Premiare il valore culturale di un’opera non vuol dire solo celebrarne l’autore, riconoscendogli le capacità di lucidità, universalità e maestria letteraria. Un premio al valore culturale è anche e, forse, soprattutto ribadire che è nella cultura tout-court che ritroviamo le nostre radici. Attraverso la cultura siamo in grado di elaborare e rielaborare il passato affinché quest’ultimo sia sempre in un rapporto dialogico con il qui e ora, con il nostro presente malandato e affetto da amnesia. E ribadire con forza l’importanza di questo valore da una città come Napoli acquisisce, se vogliamo, un significato ancora maggiore. Con quest’affermazione non s’intende affiancarsi alla retorica campanilista che racconta la nostra come una città di eterni contrasti e contraddizioni, di mare-sole-pizza e criminalità. Piuttosto, crediamo che riaffermare un primato della cultura a Napoli voglia dire uscire dalla narrazione che la relega alla dimensione fossile del provincialismo.
Napoli è sempre stata crocevia di culture, di contaminazioni linguistiche, musicali, letterarie. Promuovere e premiare la cultura a Napoli ha certamente a che fare con la custodia gelosa di questa sua natura sfaccettata, ma serve anche a proiettare la città nel futuro come la metropoli globale che è sempre stata e dovrebbe essere. Proprio in questi anni assistiamo, tra l’altro, a un rinnovato entusiasmo nella vita culturale della città che lambisce e culla nella sua onda iniziative editoriali di successo, registi pluripremiati, film d’autore come il Martin Eden vincitore a Venezia, casi letterari tradotti e conosciuti in tutto il mondo attraverso i libri e la produzione internazionale di pellicole e serie tv, prima fra tutti la saga de L’amica geniale di Elena Ferrante. Grazie a quest’ultima, peraltro, Napoli viene spogliata della sua patina di esotismo mitologico per prendere il posto che le spetta nel contesto della storia nazionale dell’Italia del dopoguerra.

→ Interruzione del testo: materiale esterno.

Lemma onState_keeps f o : orch_rel o (oset_state (f (or_state o)) o) → keeps orch_rel (onState f) o.
Proof. intros H. by apply (keeps_modify _). Qed.

(** Changes that touch none of the invariant's fields. *)
Lemma onState_frame f o :
(∀ s, cs_SafetyBuffer (f s) = cs_SafetyBuffer s ∧ cs_SuccessCount (f s) = cs_SuccessCount s ∧
      cs_LatestHeight (f s) = cs_LatestHeight s ∧ cs_FetchedHeight s ≤ cs_FetchedHeight (f s) ∧
      cs_SyncedCursor s ≤ cs_SyncedCursor (f s)) →
keeps orch_rel (onState f) o.
Proof.
intros Hf. apply onState_keeps, orch_rel_state. intros [Hb Hc Hp Hm].
destruct (Hf (or_state o)) as (-> & -> & -> & ? & ?). unfold heights_le.
destruct (Hf (or_state o)) as (_ & _ & -> & _). intuition lia.
Qed.

Lemma modify_frame f o :
or_state (f o) = or_state o → or_pendingHeightUpdate (f o) = or_pendingHeightUpdate o →
gs_mu (or_global (f o)) = gs_mu (or_global o) → keeps orch_rel (modify f) o.
Proof. intros. by apply (keeps_modify _), orch_rel_frame. Qed.

Lemma updateProgressAndSnapshot_keeps now o : keeps orch_rel (updateProgressAndSnapshot now) o.
Proof.
apply (keeps_seq _).
{ apply onState_frame. intros s. unfold syncProgress. case_match; simpl; repeat split; lia. }
intros _ o1. apply (keeps_seq _).
{ apply onState_frame. intros s. simpl. repeat split; lia. }
intros _ o2. apply (keeps_seq _); [by apply modify_frame |].
intros _ o3. by apply modify_frame.
Qed.

Lemma handleUpdateChainHeight_keeps data now o : keeps orch_rel (handleUpdateChainHeight data now) o.
Proof.
apply (keeps_bind _), wp_gets. exists o. split_and!; [done | reflexivity |]. simpl.
destruct data as [| h | | | | |]; try apply (keeps_ret _).
destruct (Z.ltb_spec (cs_LatestHeight (or_state o)) h); [| apply (keeps_ret _)].
apply (keeps_seq _).
{ apply (keeps_modify _). intros [Hb Hc Hp Hm]. split; [| repeat split; simpl; lia].
  split; simpl; auto. intros h' [= <-]. done. }
intros _ o1. apply (keeps_seq _); [by apply modify_frame |].
intros _ o2. apply onState_frame. intros s. simpl. repeat split; lia.
Qed.

Lemma handleFetchFailed_keeps data o : keeps orch_rel (handleFetchFailed data) o.
Proof.
destruct data; try apply (keeps_ret _). simpl. case_match; [| apply (keeps_ret _)].
apply wp_bind, wp_modify, wp_modify. split; [by eexists |].
apply (orch_rel_state o). intros [Hb Hc Hp Hm]. simpl.
destruct (Z.ltb_spec (cs_SafetyBuffer (or_state o)) 20); unfold heights_le; simpl; [| lia].
rewrite add_u64_id by lia64. lia.
Qed.

Lemma handleFetchSuccess_keeps o : keeps orch_rel handleFetchSuccess o.
Proof.
apply wp_bind, wp_modify, wp_modify. split; [by eexists |].
apply (orch_rel_state o). intros [Hb Hc Hp Hm]. simpl.
pose proof (u64_range (cs_SuccessCount (or_state o) + 1)) as Hu.
fold (add_u64 (cs_SuccessCount (or_state o)) 1) in Hu.
destruct (Z.leb_spec 50 (add_u64 (cs_SuccessCount (or_state o)) 1));
  destruct (Z.ltb_spec 1 (cs_SafetyBuffer (or_state o))); unfold heights_le; simpl;
  rewrite ?sub_u64_ge by lia64; unfold is_u64 in Hu; lia.
Qed.

(** A handler that only rewrites other fields or raises a height. *)
Ltac handler_frame :=
apply onState_frame; intros ?; simpl; repeat case_match; simpl; bool_prop; repeat split; lia.

Lemma process_keeps now msg o :
msg_Type msg ≠ CmdResetCursor → keeps orch_rel (process now msg) o.
Proof using Enqueue_returns.
intros Hr. apply (keeps_seq _); [| intros; apply updateProgressAndSnapshot_keeps].
destruct (msg_Type msg); [apply handleUpdateChainHeight_keeps | | | done | | | | apply handleFetchFailed_keeps
  | apply handleFetchSuccess_keeps | | | | | |].
- apply (keeps_bind _), wp_gets. exists o. split_and!; [done | reflexivity |].
  destruct (msg_Data msg) as [| | | | | t |]; try apply (keeps_ret _). simpl.
  case_match; [| apply (keeps_ret _)]. apply (keeps_bind _), wp_zoom.
  destruct (Enqueue_returns t (or_world o)) as [e He]. unfold wp. exists e. split_and!; [done | |].
  + by apply orch_rel_frame.
  + apply (keeps_ret _).
- destruct (msg_Data msg); try apply (keeps_ret _); handler_frame.
- destruct (msg_Data msg); try apply (keeps_ret _); handler_frame.
- destruct (msg_Data msg); try apply (keeps_ret _); handler_frame.
- destruct (msg_Data msg); try apply (keeps_ret _); handler_frame.
- destruct (msg_Data msg); try apply (keeps_ret _); handler_frame.
- destruct (msg_Data msg); try apply (keeps_ret _); handler_frame.
- destruct (msg_Data msg); try apply (keeps_ret _); handler_frame.
- apply modify_frame; by case_match.
- apply modify_frame; by case_match.
- handler_frame.
Qed.

Lemma flushPendingHeightUpdate_keeps o : keeps orch_rel flushPendingHeightUpdate o.
Proof.
apply wp_bind, wp_gets. simpl. destruct (or_pendingHeightUpdate o) as [h |] eqn:Hh; [| apply (keeps_ret _)].
apply wp_bind, wp_modify, wp_modify. split; [by eexists |]. intros [Hb Hc Hp Hm].
simpl. case_match; bool_prop; (split; [split; simpl; auto; done |]); repeat split; simpl; lia.
Qed.

(** [evaluateSystemState], unfolded: the new [SystemState]. *)
Definition nextSystemState (jobs results : Z) (s : CoordinatorState) : SystemStateEnum :=
if i32 (go_quot (i32 (i32 (i32 (mask31 jobs + mask31 results) + 0) * 80)) 100) <? mask31 results
then SystemStateThrottled
else if 1 <? cs_SafetyBuffer s then SystemStateOptimizing
else if bool_decide (cs_SystemState s = SystemStateOptimizing)
        || bool_decide (cs_SystemState s = SystemStateThrottled)
        || bool_decide (cs_SystemState s = SystemStateUnknown)
     then SystemStateRunning else cs_SystemState s.

Definition fetcherDepths o : Z * Z :=
if or_fetcher o then (ow_QueueDepth (or_world o), ow_ResultsDepth (or_world o)) else (0, 0).

Lemma evaluateSystemState_eq now o :
gs_mu (or_global o) = Unlocked →
wp (evaluateSystemState now)
   (λ out o', out = Val tt ∧
      cs_SystemState (or_state o') =
        nextSystemState (fst (fetcherDepths o)) (snd (fetcherDepths o)) (or_state o) ∧
      gs_mu (or_global o') = Unlocked ∧
      or_pendingHeightUpdate o' = or_pendingHeightUpdate o ∧
      cs_SafetyBuffer (or_state o') = cs_SafetyBuffer (or_state o) ∧
      cs_SuccessCount (or_state o') = cs_SuccessCount (or_state o) ∧
      cs_LatestHeight (or_state o') = cs_LatestHeight (or_state o) ∧
      cs_FetchedHeight (or_state o') = cs_FetchedHeight (or_state o) ∧
      cs_SyncedCursor (or_state o') = cs_SyncedCursor (or_state o) ∧
      or_cmdChan o' = or_cmdChan o ∧ or_world o' = or_world o) o.
Proof.
intros Hl. unfold evaluateSystemState, fetcherDepths. apply wp_bind, wp_gets. unfold id at 1.
apply wp_bind.
set (s1 := if or_fetcher o then cset_ResultsDepth (ow_ResultsDepth (or_world o))
                                  (cset_JobsDepth (ow_QueueDepth (or_world o)) (or_state o)) else or_state o).
assert (Hw : ∀ Q, Q (Val tt) (oset_state s1 o) →
  wp (if or_fetcher o then onState (λ s, cset_ResultsDepth (if or_fetcher o then ow_ResultsDepth (or_world o) else 0)
        (cset_JobsDepth (if or_fetcher o then ow_QueueDepth (or_world o) else 0) s)) else mret tt) Q o).
{ intros Q HQ. unfold s1 in HQ. destruct (or_fetcher o); [by apply wp_modify |].
  apply wp_ret. by destruct o. }
apply Hw. clear Hw.
assert (Hs1 : cs_SafetyBuffer s1 = cs_SafetyBuffer (or_state o) ∧ cs_SuccessCount s1 = cs_SuccessCount (or_state o) ∧
  cs_LatestHeight s1 = cs_LatestHeight (or_state o) ∧ cs_FetchedHeight s1 = cs_FetchedHeight (or_state o) ∧
  cs_SyncedCursor s1 = cs_SyncedCursor (or_state o) ∧ cs_SystemState s1 = cs_SystemState (or_state o))
  by (unfold s1; by destruct (or_fetcher o)).
clearbody s1. destruct Hs1 as (H1 & H2 & H3 & H4 & H5 & H6).
apply wp_bind, wp_zoom. unfold wp at 1. simpl. rewrite UpdatePipelineDepth_free by done. simpl.
apply wp_bind, wp_zoom. unfold wp at 1. simpl. rewrite getSnapshot_free by done. simpl.
replace (if or_fetcher o then (ow_QueueDepth (or_world o), ow_ResultsDepth (or_world o)) else (0, 0))
  with (if or_fetcher o then ow_QueueDepth (or_world o) else 0,
        if or_fetcher o then ow_ResultsDepth (or_world o) else 0) by (by destruct (or_fetcher o)).
simpl. unfold nextSystemState. case_match; apply wp_modify; simpl; [by split_and! |].
rewrite <- H1, <- H6. repeat case_match; by split_and!.
Qed.

Lemma evaluateSystemState_keeps now o : orch_ok o → keeps orch_rel (evaluateSystemState now) o.
Proof.
intros [Hb Hc Hp Hm]. eapply wp_mono; [by apply evaluateSystemState_eq |].
intros out o' (-> & _ & Hm' & Hp' & Hb' & Hc' & Hl & Hf & Hs & _). split; [by eexists |].
intros _. split; [split; rewrite ?Hb', ?Hc', ?Hl, ?Hp'; auto |].
unfold heights_le. lia.
Qed.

È proprio per questa ricontestualizzazione di Napoli e del Mezzogiorno tutto come parte d’Italia, d’Europa, del mondo che dobbiamo lottare con lo strumento della cultura. Questo lo sa bene l’editore Dante & Descartes, il primo in Italia ad aver investito sulla traduzione delle poesie di Louise Glück, Premio Nobel per la Letteratura nel 2020. Raimondo Di Maio, da sempre libraio, dimostrò in quella occasione, con la lungimiranza di chi maneggia e lavora coi libri sul campo e tra gli scaffali, di credere sempre e innanzitutto alla voce del testo, al valore letterario delle parole sulla pagina. Solo dopo la proclamazione del Nobel, le opere di Glück hanno lasciato la loro casa napoletana per approdare a Milano, da Il Saggiatore. Ecco la potenza del valore culturale: riuscire a unire il territorio. La letteratura è capacità di interrogare la Storia. E, nel caso del Libro dell’Anno di Generoso Picone, strumento attraverso il quale far riaffiorare una questione meridionale mai affrontata dall’oblio delle macerie.